Stored data entries:
(* ===== verification/Compat.v ===== *)
(** * Strings of the C library

    The [strlcpy] and [strlcat] of [contrib/libcompat], and what is used of the C library's
    comparisons.  A string is the memory from its
    pointer on, and its characters are those before the first NUL; without a NUL it runs
    off its memory, which is undefined.  Source and destination do not overlap. *)

From S2P Require Import Prelude.

(** ** Characters *)

(** The characters before the NUL. *)
Fixpoint cstr (m : list Z) : list Z :=
  match m with [] => [] | c :: m => if c =? 0 then [] else c :: cstr m end.

(** The string at the pointer ends inside the memory. *)
Definition has_nul (m : list Z) : Prop := 0 ∈ m.

Lemma cstr_app l r : Forall (fun c => c <> 0) l -> cstr (l ++ r) = l ++ cstr r.
Proof.
  induction 1 as [|c l Hc _ IH]; simpl; [done|]. destruct (Z.eqb_spec c 0); [done|]. by rewrite IH.
Qed.

Lemma cstr_nonzero m : Forall (fun c => c <> 0) (cstr m).
Proof. induction m as [|c m IH]; simpl; [constructor|]. destruct (Z.eqb_spec c 0); by constructor. Qed.

Lemma cstr_split m : has_nul m -> exists r, m = cstr m ++ 0 :: r.
Proof.
  unfold has_nul. induction m as [|c m IH]; [by intros H%elem_of_nil|]. simpl.
  destruct (Z.eqb_spec c 0) as [->|Hc]; [by exists m|]. intros [E|H]%elem_of_cons; [congruence|].
  destruct (IH H) as [r E]. exists r. simpl. by rewrite <- E.
Qed.

(** [alloca]: the bytes are written before they are read. *)
Definition alloca (n : Z) : list Z := replicate (Z.to_nat n) 0.

(** ** Comparison of names

    Literals are Rocq strings. *)

(** [strcmp(3)] *)
Fixpoint strcmp (x y : string) : Z :=
  match x, y with
  | EmptyString, EmptyString => 0
  | EmptyString, String _ _ => -1
  | String _ _, EmptyString => 1
  | String a x, String b y =>
      if (Ascii.nat_of_ascii a =? Ascii.nat_of_ascii b)%nat then strcmp x y
      else if (Ascii.nat_of_ascii a <? Ascii.nat_of_ascii b)%nat then -1 else 1
  end.

Lemma strcmp_eq x y : strcmp x y = 0 <-> x = y.
Proof.
  revert y. induction x as [|a x IH]; intros [|b y]; simpl; try done.
  destruct (Nat.eqb_spec (Ascii.nat_of_ascii a) (Ascii.nat_of_ascii b)) as [E|E].
  - apply (f_equal Ascii.ascii_of_nat) in E. rewrite !Ascii.ascii_nat_embedding in E. subst. rewrite IH. naive_solver.
  - destruct (_ <? _)%nat; naive_solver.
Qed.

Lemma strcmp_lt_trans x y z : strcmp x y < 0 -> strcmp y z < 0 -> strcmp x z < 0.
Proof.
  revert y z. induction x as [|a x IH]; intros [|b y] [|c z]; simpl; try lia.
  destruct (Nat.eqb_spec (Ascii.nat_of_ascii a) (Ascii.nat_of_ascii b)),
    (Nat.eqb_spec (Ascii.nat_of_ascii b) (Ascii.nat_of_ascii c)),
    (Nat.eqb_spec (Ascii.nat_of_ascii a) (Ascii.nat_of_ascii c)); try lia; [apply IH|..];
    destruct (Nat.ltb_spec (Ascii.nat_of_ascii a) (Ascii.nat_of_ascii b)),
      (Nat.ltb_spec (Ascii.nat_of_ascii b) (Ascii.nat_of_ascii c)),
      (Nat.ltb_spec (Ascii.nat_of_ascii a) (Ascii.nat_of_ascii c)); lia.
Qed.

Lemma strcmp_antisym x y : strcmp y x = - strcmp x y.
Proof.
  revert y. induction x as [|a x IH]; intros [|b y]; simpl; try done. rewrite Nat.eqb_sym.
  destruct (Nat.eqb_spec (Ascii.nat_of_ascii a) (Ascii.nat_of_ascii b)); [apply IH|].
  destruct (Nat.ltb_spec (Ascii.nat_of_ascii a) (Ascii.nat_of_ascii b)),
    (Nat.ltb_spec (Ascii.nat_of_ascii b) (Ascii.nat_of_ascii a)); lia.
Qed.

(** [tolower(3)] in the C locale. *)
Definition tolower (a : Ascii.ascii) : Ascii.ascii :=
  let n := Ascii.N_of_ascii a in
  if (65 <=? n)%N && (n <=? 90)%N then Ascii.ascii_of_N (n + 32) else a.

(** [strcasecmp(3)] *)
Fixpoint strcasecmp (x y : string) : Z :=
  match x, y with
  | EmptyString, EmptyString => 0
  | EmptyString, String _ _ => -1
  | String _ _, EmptyString => 1
  | String a x, String b y =>
      let a := Ascii.nat_of_ascii (tolower a) in let b := Ascii.nat_of_ascii (tolower b) in
      if (a =? b)%nat then strcasecmp x y else if (a <? b)%nat then -1 else 1
  end.

Fixpoint lower (s : string) : string :=
  match s with EmptyString => EmptyString | String a s => String (tolower a) (lower s) end.

Lemma strcasecmp_lower x y : strcasecmp x y = strcmp (lower x) (lower y).
Proof. revert y. induction x as [|a x IH]; intros [|b y]; simpl; [done..|]. by rewrite IH. Qed.

Lemma strcasecmp_eq x y : strcasecmp x y = 0 <-> lower x = lower y.
Proof. rewrite strcasecmp_lower. apply strcmp_eq. Qed.

Lemma strcasecmp_eqb x y : (strcasecmp x y =? 0) = String.eqb (lower x) (lower y).
Proof.
  destruct (String.eqb_spec (lower x) (lower y)) as [E|E]; rewrite <- strcasecmp_eq in E; [by rewrite E|by apply Z.eqb_neq].
Qed.

(** ** strlcpy.c *)

(** The loop that copies; whether it ended with the NUL. *)
Fixpoint strlcpy_copy (n : nat) (dst : list Z) (d : Z) (src : list Z) (s : Z) : option (list Z * Z * Z * bool) :=
  match n with
  | O => Some (dst, d, s, false)
  | S n =>
      c ← rd src s; dst ← wr dst d c;
      if c =? 0 then Some (dst, d + 1, s + 1, true) else strlcpy_copy n dst (d + 1) src (s + 1)
  end.

(** [while] over the rest of [src]; there is a byte less to go each time. *)
Fixpoint strlcpy_rest (fuel : nat) (src : list Z) (s : Z) : option Z :=
  match fuel with
  | O => None
  | S fuel => c ← rd src s; if c =? 0 then Some (s + 1) else strlcpy_rest fuel src (s + 1)
  end.

Definition compat_strlcpy (dst src : list Z) (siz : Z) : option (list Z * Z) :=
  '(dst, d, s, nul) ← strlcpy_copy (Z.to_nat (siz - 1)) dst 0 src 0;
  if (nul : bool) then Some (dst, s - 1)
  else
    dst ← (if negb (siz =? 0) then wr dst d 0 else Some dst);
    s ← strlcpy_rest (S (length src)) src s;
    Some (dst, s - 1).

(** The copying loop writes the first [n] characters, or all with the NUL. *)
Lemma strlcpy_copy_spec n l r a z b :
  Forall (fun c => c <> 0) l -> (n <= length z)%nat ->
  strlcpy_copy n (a ++ z) (msize a) (b ++ l ++ 0 :: r) (msize b) =
    if decide (length l < n)%nat
    then Some (a ++ l ++ 0 :: drop (S (length l)) z, msize a + msize l + 1, msize b + msize l + 1, true)
    else Some (a ++ take n l ++ drop n z, msize a + Z.of_nat n, msize b + Z.of_nat n, false).
Proof.
  intros Hl. revert a z b l Hl. induction n as [|n IH]; intros a z b l Hl Hn; cbn [strlcpy_copy].
  { rewrite decide_False by lia. by rewrite !Z.add_0_r. }
  destruct z as [|z0 z]; [simpl in Hn; lia|]. cbn [length] in Hn.
  assert (forall c, wr (a ++ z0 :: z) (msize a) c = Some (a ++ c :: z)) as Hwr.
  { intros c. unfold wr, msize. rewrite length_app. cbn [length].
    destruct (Z.leb_spec 0 (Z.of_nat (length a))), (Z.ltb_spec (Z.of_nat (length a)) (Z.of_nat (length a + S (length z)))); try lia.
    cbn [andb]. by rewrite Nat2Z.id, insert_app_r_alt, Nat.sub_diag by lia. }
  destruct l as [|c l].
  - rewrite decide_True by (simpl; lia). pose proof (rd_app_r b ([] ++ 0 :: r) 0 ltac:(lia)) as E. rewrite Z.add_0_r in E.
    rewrite E. cbn [app]. change (rd (0 :: r) 0) with (Some 0). cbn [mbind option_bind]. rewrite Hwr. cbn [mbind option_bind Z.eqb].
    simpl. rewrite drop_0. unfold msize at 3 5. simpl. by rewrite !Z.add_0_r.
  - inversion Hl as [|? ? Hc Hl']; subst.
    pose proof (rd_app_r b ((c :: l) ++ 0 :: r) 0 ltac:(lia)) as E. rewrite Z.add_0_r in E. rewrite E.
    change (rd ((c :: l) ++ 0 :: r) 0) with (Some c). cbn [mbind option_bind]. rewrite Hwr. cbn [mbind option_bind].
    destruct (Z.eqb_spec c 0); [done|].
    replace (a ++ c :: z) with ((a ++ [c]) ++ z) by (by rewrite <- app_assoc).
    replace (b ++ (c :: l) ++ 0 :: r) with ((b ++ [c]) ++ l ++ 0 :: r) by (by rewrite <- app_assoc).
    replace (msize a + 1) with (msize (a ++ [c])) by (unfold msize; rewrite length_app; simpl; lia).
    replace (msize b + 1) with (msize (b ++ [c])) by (unfold msize; rewrite length_app; simpl; lia).
    rewrite IH by (done || lia). cbn [length].
    destruct (decide (length l < n)%nat), (decide (S (length l) < S n)%nat); try lia; rewrite <- !app_assoc; simpl;
      unfold msize; rewrite !length_app; simpl; do 3 f_equal; try lia; f_equal; lia.
Qed.

Lemma strlcpy_rest_spec fuel b l r :
  Forall (fun c => c <> 0) l -> (length l < fuel)%nat ->
  strlcpy_rest fuel (b ++ l ++ 0 :: r) (msize b) = Some (msize b + msize l + 1).
Proof.
  intros Hl. revert fuel b. induction Hl as [|c l Hc _ IH]; intros [|fuel] b Hf; simpl in Hf; try lia; cbn [strlcpy_rest];
    pose proof (rd_app_r b) as E.
  - specialize (E ([] ++ 0 :: r) 0 ltac:(lia)). rewrite Z.add_0_r in E. rewrite E.
    change (rd ([] ++ 0 :: r) 0) with (Some 0). cbn [mbind option_bind Z.eqb]. change (msize []) with 0. f_equal. lia.
  - specialize (E ((c :: l) ++ 0 :: r) 0 ltac:(lia)). rewrite Z.add_0_r in E. rewrite E.
    change (rd ((c :: l) ++ 0 :: r) 0) with (Some c). cbn [mbind option_bind].
    destruct (Z.eqb_spec c 0); [done|].
    replace (b ++ (c :: l) ++ 0 :: r) with ((b ++ [c]) ++ l ++ 0 :: r) by (by rewrite <- app_assoc).
    replace (msize b + 1) with (msize (b ++ [c])) by (unfold msize; rewrite length_app; simpl; lia).
    rewrite IH by lia. f_equal. unfold msize. rewrite length_app. simpl. lia.
Qed.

Task details:
Given the data above, transcribe exactly the lines from the one containing "c ← rd src s; dst ← wr dst d c;" down to the one containing "rewrite E. cbn", and no others.

Answer to this exercise:
      c ← rd src s; dst ← wr dst d c;
      if c =? 0 then Some (dst, d + 1, s + 1, true) else strlcpy_copy n dst (d + 1) src (s + 1)
  end.

(** [while] over the rest of [src]; there is a byte less to go each time. *)
Fixpoint strlcpy_rest (fuel : nat) (src : list Z) (s : Z) : option Z :=
  match fuel with
  | O => None
  | S fuel => c ← rd src s; if c =? 0 then Some (s + 1) else strlcpy_rest fuel src (s + 1)
  end.

Definition compat_strlcpy (dst src : list Z) (siz : Z) : option (list Z * Z) :=
  '(dst, d, s, nul) ← strlcpy_copy (Z.to_nat (siz - 1)) dst 0 src 0;
  if (nul : bool) then Some (dst, s - 1)
  else
    dst ← (if negb (siz =? 0) then wr dst d 0 else Some dst);
    s ← strlcpy_rest (S (length src)) src s;
    Some (dst, s - 1).

(** The copying loop writes the first [n] characters, or all with the NUL. *)
Lemma strlcpy_copy_spec n l r a z b :
  Forall (fun c => c <> 0) l -> (n <= length z)%nat ->
  strlcpy_copy n (a ++ z) (msize a) (b ++ l ++ 0 :: r) (msize b) =
    if decide (length l < n)%nat
    then Some (a ++ l ++ 0 :: drop (S (length l)) z, msize a + msize l + 1, msize b + msize l + 1, true)
    else Some (a ++ take n l ++ drop n z, msize a + Z.of_nat n, msize b + Z.of_nat n, false).
Proof.
  intros Hl. revert a z b l Hl. induction n as [|n IH]; intros a z b l Hl Hn; cbn [strlcpy_copy].
  { rewrite decide_False by lia. by rewrite !Z.add_0_r. }
  destruct z as [|z0 z]; [simpl in Hn; lia|]. cbn [length] in Hn.
  assert (forall c, wr (a ++ z0 :: z) (msize a) c = Some (a ++ c :: z)) as Hwr.
  { intros c. unfold wr, msize. rewrite length_app. cbn [length].
    destruct (Z.leb_spec 0 (Z.of_nat (length a))), (Z.ltb_spec (Z.of_nat (length a)) (Z.of_nat (length a + S (length z)))); try lia.
    cbn [andb]. by rewrite Nat2Z.id, insert_app_r_alt, Nat.sub_diag by lia. }
  destruct l as [|c l].
  - rewrite decide_True by (simpl; lia). pose proof (rd_app_r b ([] ++ 0 :: r) 0 ltac:(lia)) as E. rewrite Z.add_0_r in E.
    rewrite E. cbn [app]. change (rd (0 :: r) 0) with (Some 0). cbn [mbind option_bind]. rewrite Hwr. cbn [mbind option_bind Z.eqb].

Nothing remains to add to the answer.